NNPC Insists Nigeria Must Acquire Stake in Dangote Refinery
By Modupe Gbadeyanka
The Nigerian National Petroleum Corporation (NNPC) has insisted that the country must be on the board of the yet-to-be-completed Dangote Petroleum Refinery in Lagos by acquiring a stake in the firm.
Nigeria is planning to pay $2.76 billion for 20 per cent shareholding in the oil facility and the Group Managing Director of NNPC, Mr Mele Kyari, is justifying this deal.
Addressing the House of Representatives Committee on Finance headed by Mr James Faleke in Abuja on Wednesday, Mr Kyari said it would be wrong to allow a private individual or entity to fully own a refinery of such capacity.
The oil facility is being built by Mr Aliko Dangote and it has a capacity of refinery 650,000 barrels of crude oil per day.
Mr Kyari informed the lawmakers that the equity shareholding interest in Dangote Refinery was proposed by the corporation and it was to mainly guarantee national energy security and the best possible options.
“We will have right to 20 per cent of production from this facility. We structured our equity participation on the basis that the refinery must buy at least 300,000 barrels of crude oil per day of our production.
“This guarantees our market at a period when every country is struggling to find a market for their crude oil,’’ he was quoted to have explained in a statement issued by the spokesman of the agency, Mr Garba Deen Muhammad.
Earlier this month, the Federal Executive Council (FEC) approved the request of the NNPC to buy the 20 per cent stake in the private refinery. This followed billions of Dollars approved for the rehabilitation of the four moribund refineries owned by the government in Port Harcourt, Warri and Kaduna.
At the meeting with members of the lower chamber of the parliament yesterday, Mr Kyari also provided a base oil price scenario in the medium term at $57 per barrel for 2022, $61 per barrel for 2023 and $62 per barrel for 2023.
He explained that the assumptions were arrived at after a careful appraisal of the three-year historical dated Brent Oil Price average of $59.07 per barrel premised on Platts Spot Prices.
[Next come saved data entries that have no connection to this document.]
(* ===== verification/Saved.v ===== *)
(** * The device table on the real store

    Flashwork sees the store through the class [Env].  Here the writes of its
    functions are kept as a list ([ledger]) and given to EasyFlash: after a restart
    the store holds what the class promises, so the table comes back. *)

From Stdlib Require Import String.
From S2P Require Import Prelude CStr Flashwork Storage EfEnv EfFlash EfLayout EfRead EfChip EfStore EfCache EfFind EfOps EfAlloc EfCreate EfMove EfLog EfTorn EfGc EfState EfCollect EfGather EfIdle EfSet EfUse EfApi EfBoot EfRecover EfStart EfFresh EfSession EfSafe.
Open Scope list_scope.

(** ** The writes as a list *)

Definition is_set (o : op) : Prop := match o with Set_ _ _ => True | _ => False end.

(** The variables, and the calls that made them from [m]. *)
Record ledger (m : env_map) := mkLedger {
  vars : env_map; sets : list op;
  agree : vars = steps m sets; only_sets : Forall is_set sets
}.
Arguments mkLedger {m}.
Arguments vars {m}.
Arguments sets {m}.
Arguments agree {m}.
Arguments only_sets {m}.

Lemma agree_set m (e : ledger m) k v : <[k := v]> (vars e) = steps m (sets e ++ [Set_ k v]).
Proof. by rewrite steps_snoc, <- agree. Qed.

Lemma only_snoc m (e : ledger m) k v : Forall is_set (sets e ++ [Set_ k v]).
Proof. apply Forall_app. split; [apply only_sets | by repeat constructor]. Qed.

Definition blank_ledger (m : env_map) : ledger m := mkLedger m [] eq_refl (Forall_nil_2 _).

#[export] Instance ledger_env m : Env (ledger m).
Proof.
  refine {| env_get (e : ledger m) k := vars e !! k;
            env_set (e : ledger m) k v := mkLedger (<[k := v]> (vars e)) (sets e ++ [Set_ k v]) (agree_set m e k v) (only_snoc m e k v) |}.
  - intros. apply lookup_insert_eq.
  - intros. by apply lookup_insert_ne.
Defined.

(** Setting succeeds. *)
Lemma set_answers m l : Forall is_set l -> fst (spec_run m (calls l)) = map (fun _ => Code EF_NO_ERR) l.
Proof.
  intros Hl. revert m. induction Hl as [|o l Ho Hl IH]; intros m; [done|]. destruct o as [| |k v|]; try done.
  cbn [calls map spec_run spec_act spec_step]. specialize (IH (<[k := v]> m)). unfold calls in IH.
  destruct (spec_run (<[k := v]> m) (map Do l)) as [r m']. cbn [fst] in *. by rewrite IH.
Qed.

Section Reading.
Context {C : Type} `{FlashDoc C} (junk_env : env_node_obj) (junk_sector : sector_meta_data).
Implicit Types (s : Ef C).

(** The body the readers of [flashwork.c] share. *)
Definition stored_value (keybuf : list Z) : M (Ef C) Z :=
  do r <- ef_get_env_blob junk_env junk_sector keybuf 64;
  ret (match r with
       | Some (bs, _) => if 0 <? u8 (zlen bs) then u32 (atol bs) else 0
       | None => 0
       end).

Lemma wpc_stored_value m J k (Q : Z -> Ef C -> Prop) s :
  0 <= J -> idle m J false 1 s -> text k /\ 1 <= zlen k <= 32 -> clash_free m k ->
  (forall s', idle m J false 1 s' -> Q (read_value (E := gmap (list Z) (list Z)) m k) s') ->
  wpc (fun _ => True) (stored_value k) Q s.
Proof.
  intros HJ Hi [Hk Hl] Hc HQ. apply wpc_bind.
  apply (wpc_get _ junk_env junk_sector m J 0 false HJ (Z.le_refl 0) (fun _ => I) k Hk Hl Hc 64 _ s false); [done | done|].
  intros s' Hi'. apply wpc_ret. specialize (HQ s' Hi'). unfold read_value, read_of in *. cbn [env_get gmap_env] in HQ.
  destruct (m !! k) as [v|]; [|done]. change (Z.to_nat 64) with 64%nat.
  replace (zlen (take 64 v)) with (Z.min 64 (zlen v)) by (unfold zlen; rewrite length_take; lia). exact HQ.
Qed.

(** A run of writes and the start that follows. *)
Lemma run_saved m J fuel (e : ledger m) s :
  (2 <= fuel)%nat -> 0 <= J -> idle m J false 1 s -> all_admissible J 0 m (calls (sets e)) ->
  exists s', run_acts junk_env junk_sector fuel (calls (sets e) ++ [Restart]) s
             = Some (map (fun _ => Code EF_NO_ERR) (sets e) ++ [Code EF_NO_ERR], s') /\ idle (vars e) J false 1 s'.
Proof.
  intros Hf HJ Hi Ha.
  assert (Happ : forall l1 l2 m0, spec_run m0 (l1 ++ l2)
            = (fst (spec_run m0 l1) ++ fst (spec_run (snd (spec_run m0 l1)) l2), snd (spec_run (snd (spec_run m0 l1)) l2))).
  { induction l1 as [|x l1 IH]; intros l2 m0; cbn [app spec_run]; [by apply surjective_pairing|].
    destruct (spec_act m0 x) as [a m1]. rewrite IH. destruct (spec_run m1 l1). reflexivity. }
  assert (Had : forall l m0, all_admissible J 0 m0 l -> all_admissible J 0 m0 (l ++ [Restart])).
  { induction l as [|x l IH]; intros m0; cbn [app all_admissible]; [done|]. intros [Hx Hl]. split; [done | by apply IH]. }
  assert (Hw : wpc (fun _ => True) (run_acts junk_env junk_sector fuel (calls (sets e) ++ [Restart]))
     (fun a s' => a = map (fun _ => Code EF_NO_ERR) (sets e) ++ [Code EF_NO_ERR] /\ idle (vars e) J false 1 s') s).
  { apply (wpc_run_acts _ _ fuel J _ m); [done.. | by apply Had | done|]. intros s' Hi'. rewrite Happ in *. cbn [fst snd] in *.
    rewrite set_answers by apply only_sets. split; [done|]. rewrite (agree e). exact Hi'. }
  apply wpc_run in Hw as (a & s' & E & [-> Hi'] & _). by exists s'.
Qed.
End Reading.

(** C33: the device table survives on the real store.  The writes of any run of the
    table's functions, given to EasyFlash and followed by a restart, succeed; then
    every variable reads as the class [Env] promises, and loading from these values
    gives the same devices, each bound to the same device. *)
Theorem table_survives {C : Type} `{FlashDoc C} (junk_env : env_node_obj) (junk_sector : sector_meta_data)
    (m : env_map) (J : Z) (fuel : nat) (f : Flashwork.Flash (ledger m)) (d0 : Device_Info) (s : Ef C) :
  (2 <= fuel)%nat -> 0 <= J -> idle m J false 1 s -> flash_ok f -> all_admissible J 0 m (calls (sets (env f))) ->
  exists s', run_acts junk_env junk_sector fuel (calls (sets (env f)) ++ [Restart]) s
             = Some (map (fun _ => Code EF_NO_ERR) (sets (env f)) ++ [Code EF_NO_ERR], s')
    /\ (forall k, text k -> 1 <= zlen k <= 32 -> clash_free (vars (env f)) k ->
          exists s2, stored_value junk_env junk_sector k s' = Some (read_value (env f) k, s2))
    /\ exists d, LoadDevice2Memory (mkFlash d0 (env f)) = Some (tt, mkFlash d (env f))
         /\ bindings d = bindings (Global_Device f).
Proof.
  intros Hf HJ Hi [Ht Hs] Ha. destruct (run_saved junk_env junk_sector m J fuel (env f) s Hf HJ Hi Ha) as (s' & E & Hi').
  exists s'. split; [done|]. split.
  - intros k Hk Hl Hc.
    assert (Hw : wpc (fun _ => True) (stored_value junk_env junk_sector k) (fun r _ => r = read_value (env f) k) s').
    { by apply (wpc_stored_value junk_env junk_sector (vars (env f)) J k). }
    apply wpc_run in Hw as (a & s2 & E2 & -> & _). by exists s2.
  - pose proof (reload_ok (Global_Device f) (env f) (mkFlash d0 (env f)) Ht Hs eq_refl) as Hl. unfold wp in Hl.
    destruct (LoadDevice2Memory _) as [[[] [d e]]|] eqn:El; [|done]. destruct Hl as (_ & He & Hb). cbn in He, Hb. subst e. by exists d.
Qed.

(** The first main unit, and a water sensor bound to it. *)
Definition first_table : Flashwork.Flash (ledger default_map) := mkFlash dev0 (blank_ledger default_map).

Lemma first_table_ok : flash_ok first_table.
Proof.
  split; [apply table_ok_dev0|]. split.
  - vm_compute. reflexivity.
  - vm_compute. reflexivity.
  - intros i s Hi. cbn in Hi. lia.
  - intros i s Hs Hne. apply lookup_replicate in Hs as [-> _]. done.
  - intros i s Hs Hne. apply lookup_replicate in Hs as [-> _]. done.
Qed.

(** A main unit is added to an empty table. *)
Definition one_main : Flashwork.Flash (ledger default_map) :=
  match MainAdd_Flash 10000001 first_table with Some (_, f) => f | None => first_table end.

Lemma one_main_ok : flash_ok one_main /\ bindings (Global_Device one_main) = {[ 10000001 := 0 ]}.
Proof.
  assert (Hw : wp (MainAdd_Flash 10000001) (add_post 10000001 0 true first_table) first_table).
  { apply (add_main_spec first_table 10000001 0 first_table_ok); [lia | lia | reflexivity | reflexivity]. }
  unfold wp in Hw. unfold one_main.
  assert (Hr : match MainAdd_Flash 10000001 first_table with Some (r, _) => r | None => 9 end = RT_EOK) by (vm_compute; reflexivity).
  destruct (MainAdd_Flash 10000001 first_table) as [[r f]|]; [|done]. subst r.
  destruct Hw as [(_ & [=] & _)|(_ & Hok & Hb & _)]. split; [done|]. by rewrite Hb.
Qed.

Lemma table_survives_witness : exists s s' : Ef log_chip,
  run_acts env0 sector0 2
    [Do (Set_ (str "Learn_Nums") (str "1")); Do (Set_ (str "1") (str "10000001")); Do (Set_ (str "bind:10000001") (str "0"));
     Do (Set_ (str "heart:10000001") (str "1")); Do (Set_ (str "Main_Nums") (str "1")); Restart] s
    = Some (replicate 6 (Code EF_NO_ERR), s')
  /\ (exists s2, stored_value env0 sector0 (str "1") s' = Some (10000001, s2))
  /\ exists d, LoadDevice2Memory one_main = Some (tt, mkFlash d (env one_main)) /\ bindings d = {[ 10000001 := 0 ]}.
Proof.
  destruct first_store as [s Hs]. pose proof (idle_forget _ _ _ _ _ _ (Z.le_refl 0) Hs) as Hi.
  destruct one_main_ok as [Hok Hb].
  destruct (table_survives env0 sector0 default_map 0 2 one_main (Global_Device one_main) s) as (s' & E & Hread & d & El & Hd);
    [done | done | done | done | apply all_admissible_check; vm_compute; reflexivity|].
  exists s, s'. split; [|split].
  - etransitivity; [exact E | vm_compute; reflexivity].
  - destruct (Hread (str "1")) as [s2 E2]; [by repeat constructor | vm_compute; split; discriminate | apply clash_check; vm_compute; reflexivity|].
    exists s2. rewrite E2. vm_compute. reflexivity.
  - exists d. rewrite <- Hb, <- Hd. split; [|done]. etransitivity; [|exact El]. by destruct one_main.
Defined.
“Price growth is to be moderated by the lingering concerns over COVID-19, increased energy efficiency, switching due to increased utilization of gas and alternatives for electricity generation. These are reflected in the Medium Term Revenue Framework,” he said.
On the perennial issue of smuggling of petroleum products, Mr Kyari urged the National Assembly to support the agency in battling the menace, noting that based on the directive of President Muhammadu Buhari, it had mobilized some federal agencies like the customs, the Economic and Financial Crimes Commission (EFCC), the police, civil defence corps and others, to find workable solutions to it.
On the propriety of establishing NNPC Retail stations in neighbouring countries to curb the challenge of illegal haulage of petroleum products across the border, Mr Kyari said though the NNPC once considered the option, it had to jettison the idea when it became imperative that the measure would be counterproductive.
He explained that people smuggling the products are not looking for officially priced petroleum products, stating that establishing retail stations would not yield the desired result since the people who take products across the border are not interested in selling at the official prevailing prices at approved stations but are interested in under the counter deals.